4.2. Les relations avec les collectivités territoriales et les associations
-La nomination d'un Monsieur Vélo, connu du grand public et des autorités
administratives, suppose que celui-ci se rende au maximum sur le terrain
pour marquer l'engagement et l'implication de l'Etat dans cette politique
et faire connaître les expériences les plus abouties, ce qui
motive les responsables locaux, fournit l'occasion d'actions de communication
et surtout doit permettre d'accélérer la diffusion des «
bonnes pratiques » auprès d'autres villes et d'autres départements.
-Ces déplacements doivent être l'occasion d'une rencontre avec
les autorités administratives, les élus et les associations
concernées et peuvent constituer une bonne méthode pour réanimer
les initiatives anciennes qui prévoyaient telle ou telle action ou
telle ou telle mesure en faveur du vélo et qui n'avaient pas été
vraiment suivies d'effet.
-L'exemple montre, en effet, que ce type de réunion, provoquée
de l'extérieur, constitue souvent une première au cours de
laquelle des structures ou des personnes poursuivant le même objectif,
en l'occurrence le développement de l'usage de la bicyclette, peuvent
être conduites à se rencontrer pour la première fois.

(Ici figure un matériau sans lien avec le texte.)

(* ===== verification/Flight.v ===== *)
(** * core/healthkit/health.go: concurrent evaluations

    [Health] runs evaluations one after the other. Here any number of goroutines
    call [evaluate] at the same time, for any of the kinds, while others register
    checks and set the hook: a labelled transition system over the aggregator, the
    singleflight group and one program counter per goroutine. The group is a
    parameter, the class [Singleflight], with the documented behaviour of
    golang.org/x/sync/singleflight as the laws of [SingleflightLaws]. The results of
    calls are related to the labels of the run: which checks were registered when,
    what they answered and what the clock was. *)

From stdpp Require Import base list strings pretty gmap.
From Stdlib Require Import ZArith Lia.
From S2P Require Import Prelude Errors Runtime Hooks Health.

(** ** The group

    A call of [Do] is known by the goroutine that makes it. [sf_Do key i] is what
    happens when [i] enters [Do]: it gives the goroutine that runs the function,
    [i] itself or the one it waits for. [sf_return key i err] is what happens when
    the function run by [i] has returned; [sf_result l] is the result of the call
    run by [l], once there is one. *)
Class Singleflight (G : Type) : Type := {
  sf_Do : string → nat → G → nat * G;
  sf_return : string → nat → option error → G → G;
  sf_result : nat → G → option (option error)
}.

(** Only one function runs per key at a time; a duplicate caller waits for the
    one in flight and receives its result. *)
Class SingleflightLaws (G : Type) `{!Singleflight G} (inflight : G → gmap string nat) : Prop := {
  sf_idle key i g : inflight g !! key = None →
    (sf_Do key i g).1 = i ∧ inflight (sf_Do key i g).2 = <[key := i]> (inflight g) ∧
    ∀ j, sf_result j (sf_Do key i g).2 = sf_result j g;
  sf_busy key i l g : inflight g !! key = Some l →
    (sf_Do key i g).1 = l ∧ inflight (sf_Do key i g).2 = inflight g ∧
    ∀ j, sf_result j (sf_Do key i g).2 = sf_result j g;
  sf_done key i err g : inflight g !! key = Some i →
    inflight (sf_return key i err g) = delete key (inflight g) ∧
    ∀ j, sf_result j (sf_return key i err g) = if decide (j = i) then Some err else sf_result j g
}.
Lemma yinv_initial ks : length ks = length (services r) → yinv (sys_initial r ks).
Proof.
  intros Hl. split; simpl.
  - constructor.
  - by rewrite !length_map.
  - intros i x (k & -> & _)%list_lookup_fmap_Some. exists k. apply service_ok_initial.
  - intros i v x e (c & -> & _)%list_lookup_fmap_Some. done.
  - intros i x (k & -> & _)%list_lookup_fmap_Some. by eexists.
Qed.

Lemma yinv_reachable ks s :
  length ks = length (services r) → reachable ystep (sys_initial r ks) s → yinv s.
Proof. intros Hl. apply invariant_reachable; [by apply yinv_initial|]. intros. by eapply yinv_step. Qed.

Lemma yinv_not_crashed s : yinv s → existsb crashed (y_lcs s) = false.
Proof.
  intros I. apply not_true_iff_false. rewrite existsb_elem. intros (x & [i Hi]%list_elem_of_lookup & Hx).
  destruct (yi_ok s I i x Hi) as [k Hk]. by rewrite (service_not_crashed Hk) in Hx.
Qed.

(** When the group is done, every [Start] has returned. *)
Lemma yinv_all_started s i x :
  yinv s → sup_done (y_sup s) → y_lcs s !! i = Some x → ∃ e, threads x !! 0 = Some (Finished e).
Proof.
  intros I Hd Hx. destruct (lookup_lt_is_Some_2 (svcs (y_sup s)) i) as [v Hv].
  { rewrite <-(yi_len s I). by eapply lookup_lt_Some. }
  destruct (Forall_lookup_1 _ _ _ _ Hd Hv) as [[e He] _]. exists e. by eapply yi_started.
Qed.

(** ** Termination *)

Definition phase_work (s : Sys) : nat :=
  match y_phase s with Starting => Datatypes.S (length (y_lcs s)) | Stopping n => n end.

Definition ymeasure (s : Sys) : nat :=
  list_sum (map measure (y_lcs s)) + sup_work (y_sup s) + phase_work s.

Lemma life_decreases i j a s s' : life i j a s = Some s' → ymeasure s' < ymeasure s.
Proof.
  unfold life. destruct (y_lcs s !! i) as [x|] eqn:Hx; [|done].
  destruct (step (j, a) x) as [x'|] eqn:Hs; [|done]. intros [= <-].
  unfold ymeasure, phase_work. simpl. rewrite length_insert. apply step_decreases in Hs.
  pose proof (list_sum_insert_lt measure (y_lcs s) i x x' Hx Hs). lia.
Qed.

Lemma sup_decreases l s s' : sup hk dtext l s = Some s' → ymeasure s' < ymeasure s.
Proof.
  unfold sup. destruct (y_phase s) eqn:Ep; [|done].
  destruct (sup_step hk dtext l (y_sup s)) as [t|] eqn:Ht; [|done]. intros [= <-].
  apply sup_step_work in Ht. unfold ymeasure, phase_work. rewrite Ep. simpl. lia.
Qed.

Lemma ystep_decreases l s s' : ystep l s = Some s' → ymeasure s' < ymeasure s.
Proof.
  unfold ystep. destruct (existsb crashed (y_lcs s)); [done|]. intros H.
  destruct l as [i j a|i b|i d|i|i|i|i|e| |]; destruct_matches_in H;
    eauto using life_decreases, sup_decreases; unfold ymeasure, phase_work; simpl;
    repeat match goal with E : y_phase s = _ |- _ => rewrite E end; lia.
Qed.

L'objectif assigné à la Mission Interministérielle
sera de provoquer des déplacements et des réunions dans chacun
des départements. Il est à noter que cette action pourrait
parfaitement tracer les contours d'une sorte de "politique pilote en
matière de décentralisation" et notamment pour la bonne
juxtaposition des compétences respectives des différents niveaux
d'autorité depuis les communes jusqu'à l'Etat, en passant
par les départements et les régions, sans parler des structures
intercommunales.
Les exemples étrangers montrent bien l'implication de ces différents
niveaux pour la mise en uvre des schémas nationaux favorisant
le développement de l'usage de la bicyclette.
4.3. L'inventaire et le suivi des mesures
-Evidemment, le travail permanent d'une telle structure va consister à
mettre en exergue les mesures les plus efficaces pour favoriser le développement
de l'usage de la bicyclette et faire en sorte qu'elles soient effectivement
mises en uvre.
-Pour l'aider dans cette tâche, Monsieur Vélo devra être
secondé par un spécialiste de l'équipement et de l'urbanisme
afin que soit définie le plus clairement possible une politique d'infrastructures
et d'accueil.
-Beaucoup a déjà été fait, mais l'expérience
montre qu'il n'existe pas encore de solutions pleinement satisfaisantes,
notamment en matière de stationnement et de lutte contre le vol.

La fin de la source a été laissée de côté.